Problem description —
Search each line below for the word "Import" and list those that contain it.

Source data —
(* ===== verification/SchedulerQueue.v ===== *)
(** * SchedulerQueue: the nonce-gap classification of a sender queue

    What the loops over one sender queue compute, stated without the loops:
    the run of consecutive nonces from the lowest one is Ready and every later
    entry is Blocked on the first missing nonce.  The lemmas here are what the
    invariant, refinement and snapshot files use about the queues. *)
From stdpp Require Import base gmap strings list numbers sorting.
From S2P Require Import Prelude Common EventLog Scheduler.

(** The states of the entries of a queue, from its nonces only. *)
Fixpoint states_loop (next : option N) (gap_seen : bool) (nonces : list N) :
    list SchedulerQueueState :=
  match nonces with
  | [] => []
  | nonce :: nonces' =>
      let '(state, next', gap') := queue_entry_state next gap_seen nonce in
      state :: states_loop next' gap' nonces'
  end.

Definition queue_states (queue : gmap N TxHash) : list SchedulerQueueState :=
  states_loop None false (bt_keys queue).

Definition mk_position (entry : N * TxHash) (state : SchedulerQueueState) :=
  {| pos_hash := entry.2; pos_nonce := entry.1; pos_state := state |}.

(** The positions of a queue all of whose hashes are pending. *)
Definition queue_positions (queue : gmap N TxHash) : list SenderQueuePosition :=
  zip_with mk_position (bt_iter queue) (queue_states queue).

Definition count_ready (states : list SchedulerQueueState) : N :=
  usize_of (length (filter (fun st => st = Ready) states)).
Definition count_blocked (states : list SchedulerQueueState) : N :=
  usize_of (length (filter (fun st => st <> Ready) states)).
Definition counts_of (queue : gmap N TxHash) : SenderQueueCounts :=
  {| cnt_ready := sat_add u64_max 0 (count_ready (queue_states queue));
     cnt_blocked := sat_add u64_max 0 (count_blocked (queue_states queue)) |}.

Definition all_present (p : gmap TxHash ValidatedTransaction) (l : list (N * TxHash)) : Prop :=
  Forall (fun entry => is_Some (p !! entry.2)) l.

(** The declarative state of nonce [n]: Ready when no nonce between a queued
    one and [n] is missing, Blocked on the first missing nonce otherwise. *)
Definition run_to (queue : gmap N TxHash) (n : N) : Prop :=
  forall k m, is_Some (queue !! k) -> (k <= m <= n)%N -> is_Some (queue !! m).
Definition first_gap (queue : gmap N TxHash) (g : N) : Prop :=
  queue !! g = None /\ (exists k, is_Some (queue !! k) /\ (k < g)%N) /\
  forall k m, is_Some (queue !! k) -> (k <= m < g)%N -> is_Some (queue !! m).
Definition state_spec (queue : gmap N TxHash) (n : N) (st : SchedulerQueueState) : Prop :=
  match st with
  | Ready => run_to queue n
  | Blocked g => first_gap queue g /\ (g < n)%N
  end.

Definition queue_in_range (queue : gmap N TxHash) : Prop :=
  forall n, is_Some (queue !! n) -> (n <= u64_max)%N.

(** ** The loops against [states_loop] *)
Lemma length_states_loop next gap l : length (states_loop next gap l) = length l.
Proof.
  revert next gap. induction l as [|n l IH]; intros; simpl; [done|].
  destruct (queue_entry_state next gap n) as [[st next'] gap']. simpl. by rewrite IH.
Qed.

Lemma positions_loop_states p next gap l :
  all_present p l ->
  positions_loop p next gap l = zip_with mk_position l (states_loop next gap l.*1).
Proof.
  intros Hl. revert next gap. induction Hl as [|[n h] l Hh Hl IH]; intros; csimpl; [done|].
  rewrite decide_True by done.
  destruct (queue_entry_state next gap n) as [[st next'] gap']. csimpl. by rewrite IH.
Qed.

Lemma frontier_loop_positions p next gap l :
  frontier_loop p next gap l =
    omap (fun pos => if decide (pos_state pos = Ready) then Some (pos_hash pos) else None)
      (positions_loop p next gap l).
Proof.
  revert next gap. induction l as [|[n h] l IH]; intros; csimpl; [done|].
  case_decide; [|done].
  destruct (queue_entry_state next gap n) as [[st next'] gap']. csimpl.
  destruct st; csimpl; by rewrite IH.
Qed.

(** The loop pushes in queue order, each transaction on the list of its state. *)
Lemma classify_loop_positions p next gap l :
  classify_loop p next gap l =
    (omap (fun pos => if decide (pos_state pos = Ready) then p !! pos_hash pos else None)
       (positions_loop p next gap l),
     omap (fun pos => if decide (pos_state pos = Ready) then None else p !! pos_hash pos)
       (positions_loop p next gap l)).
Proof.
  revert next gap. induction l as [|[n h] l IH]; intros; csimpl; [done|].
  destruct (p !! h) as [tx|] eqn:Hh; csimpl; [|by rewrite IH].
  destruct (queue_entry_state next gap n) as [[st next'] gap']. csimpl.
  rewrite IH. destruct st; csimpl; by rewrite ?Hh.
Qed.

Lemma counts_loop_states p next gap acc l :
  all_present p l -> (cnt_ready acc <= u64_max)%N -> (cnt_blocked acc <= u64_max)%N ->
  counts_loop p next gap acc l =
    {| cnt_ready := sat_add u64_max (cnt_ready acc) (count_ready (states_loop next gap l.*1));
       cnt_blocked :=
         sat_add u64_max (cnt_blocked acc) (count_blocked (states_loop next gap l.*1)) |}.
Proof.
  intros Hl. revert next gap acc.
  induction Hl as [|[n h] l Hh Hl IH]; intros next gap acc Hr Hb; csimpl.
  - destruct acc; unfold sat_add, count_ready, count_blocked, usize_of; simpl in *.
    f_equal; lia.
  - rewrite decide_True by done.
    destruct (queue_entry_state next gap n) as [[st next'] gap'].
    rewrite IH by (destruct st; simpl; auto using sat_add_le).
    unfold count_ready, count_blocked, usize_of. rewrite !filter_cons.
    destruct st; csimpl; f_equal; int_lia.
Qed.

Lemma counts_of_all_present p queue :
  all_present p (bt_iter queue) -> classify_sender_queue_counts p queue = counts_of queue.
Proof.
  intros Hp. unfold classify_sender_queue_counts, counts_of, queue_states, bt_keys.
  by rewrite counts_loop_states.
Qed.

Lemma count_ready_blocked states :
  (count_ready states + count_blocked states = usize_of (length states))%N.
Proof.
  unfold count_ready, count_blocked, usize_of.
  induction states as [|st states IH]; csimpl; [done|].
  rewrite !filter_cons. destruct st; csimpl; lia.
Qed.

Lemma length_queue_states queue : length (queue_states queue) = size queue.
Proof.
  unfold queue_states, bt_keys. by rewrite length_states_loop, length_fmap, length_bt_iter.
Qed.

Lemma counts_of_sum queue :
  (usize_of (size queue) <= u64_max)%N ->
  (cnt_ready (counts_of queue) + cnt_blocked (counts_of queue) = usize_of (size queue))%N.
Proof.
  intros Hs. pose proof (count_ready_blocked (queue_states queue)) as H.
  rewrite length_queue_states in H. simpl. int_lia.
Qed.

Lemma counts_of_nonzero queue :
  queue <> ∅ ->
  negb (cnt_ready (counts_of queue) =? 0)%N || negb (cnt_blocked (counts_of queue) =? 0)%N
    = true.
Proof.
  intros Hne. pose proof (count_ready_blocked (queue_states queue)) as H.
  rewrite length_queue_states in H.
  assert (size queue <> 0%nat) by (intros E; by apply map_size_empty_inv in E).
  simpl. unfold usize_of, sat_add, u64_max in *.
  destruct (N.eqb_spec (N.min (0 + count_ready (queue_states queue)) 18446744073709551615) 0);
    simpl; [|done].
  apply negb_true_iff, N.eqb_neq. lia.
Qed.

(** ** The declarative reading *)
Lemma states_loop_gap e l : states_loop (Some e) true l = replicate (length l) (Blocked e).
Proof. induction l as [|n l IH]; simpl; [done|]. by rewrite IH. Qed.

(** The main loop state: every nonce below [e] of the run has been seen. *)
Lemma states_loop_run e l i n st :
  StronglySorted (cmp_lt N.compare) l ->
  Forall (fun n => e <= n <= u64_max)%N l ->
  l !! i = Some n -> states_loop (Some e) false l !! i = Some st ->
  match st with
  | Ready => forall m, (e <= m <= n)%N -> m ∈ l
  | Blocked g => (e <= g < n)%N /\ (g ∉ l) /\ forall m, (e <= m < g)%N -> m ∈ l
  end.
Proof.
  revert e i. induction l as [|n0 l IH]; intros e i Hs Hr Hn Hst; [done|].
  apply StronglySorted_inv in Hs as [Hs Hlt]. inversion Hr as [|? ? He Hr']; subst.
  cbn [states_loop queue_entry_state negb andb] in Hst.
  destruct (N.eqb_spec n0 e) as [->|Hne].
  - destruct i as [|i]; simpl in *; simplify_eq.
    { intros m Hm. replace m with n by lia. by left. }
    assert (checked_add u64_max e 1 = Some (e + 1)%N) as Hc.
    { apply checked_add_Some. rewrite Forall_forall in Hlt, Hr'.
      apply list_elem_of_lookup_2 in Hn. specialize (Hlt _ Hn). specialize (Hr' _ Hn).
      simpl in Hlt, Hr'. rewrite N.compare_lt_iff in Hlt. lia. }
    rewrite Hc in Hst.
    assert (Forall (fun n => e + 1 <= n <= u64_max)%N l) as Hr1.
    { apply Forall_forall. intros m Hm. rewrite Forall_forall in Hlt, Hr'.
      specialize (Hlt _ Hm). specialize (Hr' _ Hm). simpl in Hlt, Hr'.
      rewrite N.compare_lt_iff in Hlt. lia. }
    specialize (IH (e + 1)%N i Hs Hr1 Hn Hst). destruct st as [|g].
    + intros m Hm. destruct (decide (m = e)) as [->|]; [by left|]. right. apply IH. lia.
    + destruct IH as (Hg & Hnin & Hall). split; [lia|]. split.
      * rewrite not_elem_of_cons. split; [lia|done].
      * intros m Hm. destruct (decide (m = e)) as [->|]; [by left|]. right. apply Hall. lia.
  - rewrite states_loop_gap in Hst.
    change (Blocked e :: replicate (length l) (Blocked e))
      with (replicate (length (n0 :: l)) (Blocked e)) in Hst.
    apply lookup_replicate in Hst as [-> _].
    assert (forall m, m ∈ n0 :: l -> (e < m)%N) as Hgt.
    { rewrite Forall_forall in Hlt. intros m. rewrite elem_of_cons. intros [->|Hm]; [lia|].
      specialize (Hlt _ Hm). simpl in Hlt. rewrite N.compare_lt_iff in Hlt. lia. }
    split; [|split].
    + split; [lia|]. apply Hgt. by eapply list_elem_of_lookup_2.
    + intros Hin. apply Hgt in Hin. lia.
    + intros; lia.
Qed.

Lemma states_loop_spec l i n st :
  StronglySorted (cmp_lt N.compare) l -> (forall k, k ∈ l -> (k <= u64_max)%N) ->
  l !! i = Some n -> states_loop None false l !! i = Some st ->
  match st with
  | Ready => forall k m, k ∈ l -> (k <= m <= n)%N -> m ∈ l
  | Blocked g => (g < n)%N /\ (g ∉ l) /\ (exists k, k ∈ l /\ (k < g)%N) /\
                 forall k m, k ∈ l -> (k <= m < g)%N -> m ∈ l
  end.
Proof.
  destruct l as [|n0 l]; intros Hs Hr Hn Hst; [done|].
  apply StronglySorted_inv in Hs as [Hs Hlt]. rewrite Forall_forall in Hlt.
  assert (forall k, k ∈ l -> (n0 < k)%N) as Hlt'
    by (intros k Hkl; specialize (Hlt _ Hkl); by rewrite N.compare_lt_iff in Hlt).
  assert (forall k, k ∈ n0 :: l -> (n0 <= k)%N) as Hmin.
  { intros k. rewrite elem_of_cons. intros [->|Hkl]; [lia|]. specialize (Hlt' _ Hkl). lia. }
  cbn [states_loop queue_entry_state] in Hst. destruct i as [|i]; simpl in Hn, Hst.
  { simplify_eq. intros k m Hk Hm. specialize (Hmin k Hk). replace m with n by lia. by left. }
  assert (n0 < n)%N as Hn0 by (apply Hlt'; by eapply list_elem_of_lookup_2).
  assert (n <= u64_max)%N as Hnr by (apply Hr; right; by eapply list_elem_of_lookup_2).
  assert (checked_add u64_max n0 1 = Some (n0 + 1)%N) as Hc by (apply checked_add_Some; lia).
  rewrite Hc in Hst. eapply (states_loop_run (n0 + 1)%N) in Hst; [|done| |done].
  - destruct st as [|g].
    + intros k m Hk Hm. specialize (Hmin k Hk).
      destruct (decide (m = n0)) as [->|]; [by left|]. right. apply Hst. lia.
    + destruct Hst as (Hg & Hnin & Hall). split; [lia|]. split; [|split].
      * rewrite not_elem_of_cons. split; [lia|done].
      * exists n0. split; [by left|lia].
      * intros k m Hk Hm. specialize (Hmin k Hk).
        destruct (decide (m = n0)) as [->|]; [by left|]. right. apply Hall. lia.
  - apply Forall_forall. intros k Hkl. specialize (Hlt' _ Hkl).
    split; [lia|]. apply Hr. by right.
Qed.

Lemma queue_states_spec queue i n st :
  queue_in_range queue ->
  bt_keys queue !! i = Some n -> queue_states queue !! i = Some st ->
  state_spec queue n st.
Proof.
  intros Hr Hn Hst. eapply states_loop_spec in Hst; [|apply bt_keys_sorted| |done].
  - destruct st as [|g]; simpl.
    + intros k m. rewrite <-!elem_of_bt_keys. apply Hst.
    + destruct Hst as (Hgn & Hg & (k & Hk & Hkg) & Hall). split; [split; [|split]|done].
      * by rewrite eq_None_not_Some, <-elem_of_bt_keys.
      * exists k. by rewrite <-elem_of_bt_keys.
      * intros k' m. rewrite <-!elem_of_bt_keys. apply Hall.
  - intros k. rewrite elem_of_bt_keys. apply Hr.
Qed.

(** The declarative states exclude each other. *)
Lemma state_spec_unique queue n st1 st2 :
  is_Some (queue !! n) -> state_spec queue n st1 -> state_spec queue n st2 -> st1 = st2.
Proof.
  intros Hn. destruct st1 as [|g1], st2 as [|g2]; simpl; try done.
  - intros Hrun [(Hg & (k & Hk & Hkg) & _) Hgn]. specialize (Hrun k g2 Hk ltac:(lia)).
    rewrite Hg in Hrun. by destruct Hrun.
  - intros [(Hg & (k & Hk & Hkg) & _) Hgn] Hrun. specialize (Hrun k g1 Hk ltac:(lia)).
    rewrite Hg in Hrun. by destruct Hrun.
  - intros [(Hg1 & (k1 & Hk1 & Hkg1) & Hall1) _] [(Hg2 & (k2 & Hk2 & Hkg2) & Hall2) _].
    f_equal. destruct (N.lt_trichotomy g1 g2) as [Hlt|[?|Hlt]]; [|done|].
    + specialize (Hall2 k1 g1 Hk1 ltac:(lia)). rewrite Hg1 in Hall2. by destruct Hall2.
    + specialize (Hall1 k2 g2 Hk2 ltac:(lia)). rewrite Hg2 in Hall1. by destruct Hall1.
Qed.

Lemma elem_of_queue_positions queue pos :
  pos ∈ queue_positions queue <->
  exists i, bt_iter queue !! i = Some (pos_nonce pos, pos_hash pos) /\
            queue_states queue !! i = Some (pos_state pos).
Proof.
  unfold queue_positions. rewrite list_elem_of_lookup. apply exist_proper. intros i.
  rewrite lookup_zip_with_Some. split.
  - intros ([n h] & st & -> & Hi & Hst). done.
  - intros [Hi Hst]. exists (pos_nonce pos, pos_hash pos), (pos_state pos).
    by destruct pos.
Qed.

Lemma queue_positions_spec queue pos :
  queue_in_range queue -> pos ∈ queue_positions queue ->
  queue !! pos_nonce pos = Some (pos_hash pos) /\
  state_spec queue (pos_nonce pos) (pos_state pos).
Proof.
  intros Hr (i & Hi & Hst)%elem_of_queue_positions. split.
  - apply elem_of_bt_iter. by eapply list_elem_of_lookup_2.
  - eapply queue_states_spec; [done| |done]. unfold bt_keys.
    by rewrite list_lookup_fmap, Hi.
Qed.

Lemma queue_positions_complete queue n h :
  queue !! n = Some h -> exists st, mk_position (n, h) st ∈ queue_positions queue.
Proof.
  intros Hn. apply elem_of_bt_iter, list_elem_of_lookup in Hn as [i Hi].
  assert (is_Some (queue_states queue !! i)) as [st Hst].
  { apply lookup_lt_is_Some. rewrite length_queue_states, <-length_bt_iter.
    by eapply lookup_lt_Some. }
  exists st. apply elem_of_queue_positions. by exists i.
Qed.

Lemma queue_positions_entries queue :
  (fun pos => (pos_nonce pos, pos_hash pos)) <$> queue_positions queue = bt_iter queue.
Proof.
  unfold queue_positions. apply list_eq. intros i.
  rewrite list_lookup_fmap, lookup_zip_with.
  destruct (bt_iter queue !! i) as [[n h]|] eqn:Hi; simpl; [|done].
  assert (is_Some (queue_states queue !! i)) as [st ->]; [|done].
  apply lookup_lt_is_Some. rewrite length_queue_states, <-length_bt_iter.
  by eapply lookup_lt_Some.
Qed.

Response box —
From stdpp Require Import base gmap strings list numbers sorting.
From S2P Require Import Prelude Common EventLog Scheduler.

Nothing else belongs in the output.